“Between the rupture of life and the rapture of language lies a world of awe and witness.”
— Christian Wiman
I was 20 years old, wearing Birkenstocks and composing flowery poetry, much of it set to guitar in hopes this would make me attractive to young women. It was not my style to darken the door of the campus auxiliary auditorium on Wednesday mornings for weekly chapel.
Then came the Tuesday morning when planes exploded into skyscrapers.
The day after 9/11, there was standing room only for the service. I don’t recall what Scriptures were read. Only that a wild-eyed young woman standing next to me cried out, “Je-sus!” when we heard a jet outside. The campus was not far from an airport. Jets flew overhead all the time. Suddenly we noticed with religious devotion.
Later that week, an English professor gave his class a poem by W.H. Auden: The unmentionable colour of death / offends the September night. These lines speak to the outbreak of World War II in September 1939. But reading this poem for the first time after the terrorist attacks made them come alive: I and the public know / What all schoolchildren learn / Those to whom evil is done / Do evil in return.

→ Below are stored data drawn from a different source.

(* ===== verification/Admission.v ===== *)
(** * Admission control (scheduling/admission.py) *)

From S2P Require Import Prelude PyStr.

Module admission.

Inductive Admission := ADMIT | REJECT_TENANT_BACKLOG | SHED_OVERLOADED.

#[global] Instance Admission_eq_dec : EqDecision Admission.
Proof. solve_decision. Defined.

Record Verdict := MkVerdict {
  decision : Admission;
  reason : text;
  retry_after_s : Z;
}.

Definition admitted (v : Verdict) : bool := bool_decide (decision v = ADMIT).

Definition decide (tenant_queued tenant_max_queued global_queued global_shed_threshold : Z)
    : Verdict :=
  if tenant_max_queued <=? tenant_queued then
    MkVerdict REJECT_TENANT_BACKLOG
      ("tenant has " +:+ pretty tenant_queued +:+ " queued tasks, at its limit of "
       +:+ pretty tenant_max_queued +:+ "; submissions are outpacing execution") 5
  else if (0 <? global_shed_threshold) && (global_shed_threshold <=? global_queued) then
    MkVerdict SHED_OVERLOADED
      ("system queue depth " +:+ pretty global_queued +:+ " is at or above the shed "
       +:+ "threshold " +:+ pretty global_shed_threshold) 30
  else MkVerdict ADMIT EmptyString 0.

Section spec.
Context (tq tmax gq gshed : Z).

Lemma decide_reject :
  decision (decide tq tmax gq gshed) = REJECT_TENANT_BACKLOG ↔ tmax ≤ tq.
Proof. unfold decide. repeat case_match; simpl; to_prop; split; try done; lia. Qed.

Lemma decide_shed :
  decision (decide tq tmax gq gshed) = SHED_OVERLOADED ↔
  tq < tmax ∧ 0 < gshed ∧ gshed ≤ gq.
Proof.
  unfold decide. destruct (tmax <=? tq) eqn:E1; simpl.
  { to_prop. split; [done|lia]. }
  destruct ((0 <? gshed) && (gshed <=? gq)) eqn:E2; simpl.
  - apply andb_true_iff in E2. to_prop. split; [|done]. to_prop. lia.
  - split; [done|]. intros (_ & H1 & H2). apply Z.ltb_lt in H1. apply Z.leb_le in H2.
    rewrite H1, H2 in E2. done.
Qed.

Lemma decide_admit :
  decision (decide tq tmax gq gshed) = ADMIT ↔ tq < tmax ∧ (gshed ≤ 0 ∨ gq < gshed).
Proof.
  pose proof decide_reject as Hr. pose proof decide_shed as Hs. split.
  - intros Ha. rewrite Ha in Hr, Hs. split.
    + destruct (Z.le_gt_cases tmax tq) as [Hle%Hr|]; [done|lia].
    + destruct (Z.le_gt_cases gshed 0); [by left|right].
      destruct (Z.le_gt_cases gshed gq); [|lia].
      destruct (Z.le_gt_cases tmax tq) as [Hle%Hr|]; [done|].
      assert (ADMIT = SHED_OVERLOADED) by (apply Hs; lia). done.
  - intros [H1 H2]. destruct (decision _) eqn:E; [done| |]; exfalso.
    + assert (tmax ≤ tq) by (by apply Hr). lia.
    + destruct Hs as [Hs _]. specialize (Hs eq_refl). lia.
Qed.
End spec.

(** Admission is decided by four numbers, the tenant's own bound first:
    429 is exactly 'this tenant is at its bound', 503 exactly 'the tenant is
    under its bound and shedding is on and the system is at its threshold',
    and every refusal carries a Retry-After. *)
Theorem admission_decide_correct tq tmax gq gshed :
  let v := decide tq tmax gq gshed in
  (decision v = REJECT_TENANT_BACKLOG ↔ tmax ≤ tq) ∧
  (decision v = SHED_OVERLOADED ↔ tq < tmax ∧ 0 < gshed ∧ gshed ≤ gq) ∧
  (admitted v = true ↔ tq < tmax ∧ (gshed ≤ 0 ∨ gq < gshed)) ∧
  (admitted v = false ↔ 0 < retry_after_s v).
Proof.
  simpl. split; [apply decide_reject|]. split; [apply decide_shed|]. split.
  - unfold admitted. rewrite bool_decide_eq_true. apply decide_admit.
  - unfold admitted, decide. repeat case_match; simpl; done.
Qed.

End admission.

If it does not always repeat, perhaps history rhymes like a couplet. A poem may not provide answers, but rhythmic connections may echo down the corridors of time and space. Words may resound in our ears, our minds, our hearts.
Fast forward to a few months ago.
On the last Saturday before he was to start kindergarten, my son Sam sat happily at the breakfast table and, between bites of his favorite pancakes, my wife asked our firstborn what he wished to do in the day ahead. The park or a museum? Perhaps a picnic at the pool? Our boy set his fork down: “Mommy, I would like to sit around and talk to one another.”

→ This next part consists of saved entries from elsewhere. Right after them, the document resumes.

(* ===== verification/Samples.v ===== *)
(** * A small concrete database

    The tables the witnesses of the other files run on: two tenants, two
    workers, and one task in each interesting situation. *)

From S2P Require Import Prelude PyStr Json States Authz Capability Db.

Definition us (s : Z) : timestamp := s * second.

(** A transaction at [s] seconds, nothing locked; a fraction of a second is
    rounded down to microseconds. *)
Definition txn_at (s : Z) : txn :=
  MkTxn (us s) ∅ 99 (λ q, (Qnum q * second) / Zpos (Qden q)) (λ _ _, 0).

Definition ex_spec (i : uuid) (key : option text) (priority : Z) : task_spec :=
  MkTaskSpec i 1 "demo" {[ "n" := JNum 1 ]} key priority 3 300 None [] EmptyString (us 1).

(** Waiting since second 1. *)
Definition ex_queued (i : uuid) (priority : Z) : task_row :=
  MkTask (ex_spec i None priority) State.QUEUED 0 (us 1) None None false None None None (us 1) None None.

(** Held by [w] under attempt 1, lease until second 40. *)
Definition ex_running (i : uuid) (w : text) (cancel : bool) : task_row :=
  MkTask (ex_spec i (Some "key-1") 100) State.RUNNING 1 (us 1) (Some w) (Some (us 40)) cancel None
    None None (us 10) (Some (us 10)) None.

(** Retried long after its first start, ready again. *)
Definition ex_retried (i : uuid) : task_row :=
  MkTask (ex_spec i None 100) State.QUEUED 1 (us 300) None None false None (Some "TIMEOUT")
    (Some "slow") (us 300) (Some (us 2)) None.

Definition ex_tenant : tenant_row := MkTenant 1 "acme" 2 10 1 0.

Definition ex_worker (w : text) (s : worker_status) : worker_row :=
  MkWorker w "host" 1 4 [] s (us 1) (us 1).

Definition ex_attempt (i : uuid) (w : text) : attempt_row :=
  MkAttempt i 1 w (us 10) None None None None.

(** Tasks 10 and 11 wait, 12 runs under [w1]. *)
Definition ex_db : db :=
  MkDb {[ 1%N := ex_tenant ]}
    (<[ 10%N := ex_queued 10 100 ]> (<[ 11%N := ex_queued 11 50 ]> {[ 12%N := ex_running 12 "w1" true ]}))
    [] (<[ "w1" := ex_worker "w1" WorkerStatus.ALIVE ]> {[ "w2" := ex_worker "w2" WorkerStatus.DEAD ]})
    {[ (12%N, 1) := ex_attempt 12 "w1" ]} ∅ ∅ ∅ ∅ ∅ [].

(** Every capability set of the samples is empty. *)
Lemma ex_tasks_cases (P : uuid → task_row → Prop) :
  P 10%N (ex_queued 10 100) → P 11%N (ex_queued 11 50) → P 12%N (ex_running 12 "w1" true) →
  ∀ i r, tasks ex_db !! i = Some r → P i r.
Proof.
  intros H1 H2 H3. unfold ex_db. simpl. apply map_Forall_insert_2; [done|].
  apply map_Forall_insert_2; [done|]. by apply map_Forall_singleton.
Qed.

(** Agent 20 with its released version 21, routed for "research"; tools 30
    (granted) and 31 (not granted). *)
Definition ex_agent : agent_row :=
  MkAgent 20 1 "researcher" None AgentStatus.ACTIVE (Some 21%N) (us 1) (us 1).
Definition ex_version : version_row :=
  MkVersion 21 20 1 {[ "task_type" := JStr "demo.tools" ]} ["Internet"] ∅ 2 60 VersionStatus.ACTIVE (us 1).
Definition ex_tool (i : uuid) (name : text) : tool_row :=
  MkTool i 1 name None ToolType.SIMULATED ∅ ToolStatus.ACTIVE (us 1).

Definition ex_registry : db :=
  MkDb {[ 1%N := ex_tenant ]} ∅ [] ∅ ∅ {[ 20%N := ex_agent ]} {[ 21%N := ex_version ]}
    {[ (1%N, "research") := MkRoute 1 "research" 20 (us 1) ]}
    (<[ 30%N := ex_tool 30 "search" ]> {[ 31%N := ex_tool 31 "shell" ]})
    {[ (21%N, 30%N) := MkGrant 21 30 (us 1) ]} [].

Language brings pleasure. Everyone loves a good story — a tale that tugs at the heartstrings or tickles your funny bone (or makes milk come out of your nose in the case of a certain kindergartener). What I think my son was saying, however, was his desire for a connection. Planes pass overheard, we move through our days on autopilot. When do we pay attention? When we are afraid! But don’t we want something more in our day-to-day lives? The writer and mystic Howard Thurman dared to put words to our deepest desire:
The givenness of God is the movement of the heart of a [human] toward God; a movement that in a sense is within God — God in the heart sharing its life with God the Creator of all Life.
True, Thurman is not discussing the spoken or written word per se. As a preacher, I am fully aware of the poverty of language to speak of the richness of life, either physical or emotional or spiritual. Who am I to argue with the poet Mary Oliver that the sun in your face is the best preacher that ever was? Ah, but I might not appreciate this morning’s great hands of light if she hadn’t put it exactly in those words.
Tracking my thoughts so far, a crisis will jar us from our state of waking slumber. Afterward, we seek a means of interpreting such ruptures of life, as Christian Wiman says. And so, words matter. And the right words matter even more.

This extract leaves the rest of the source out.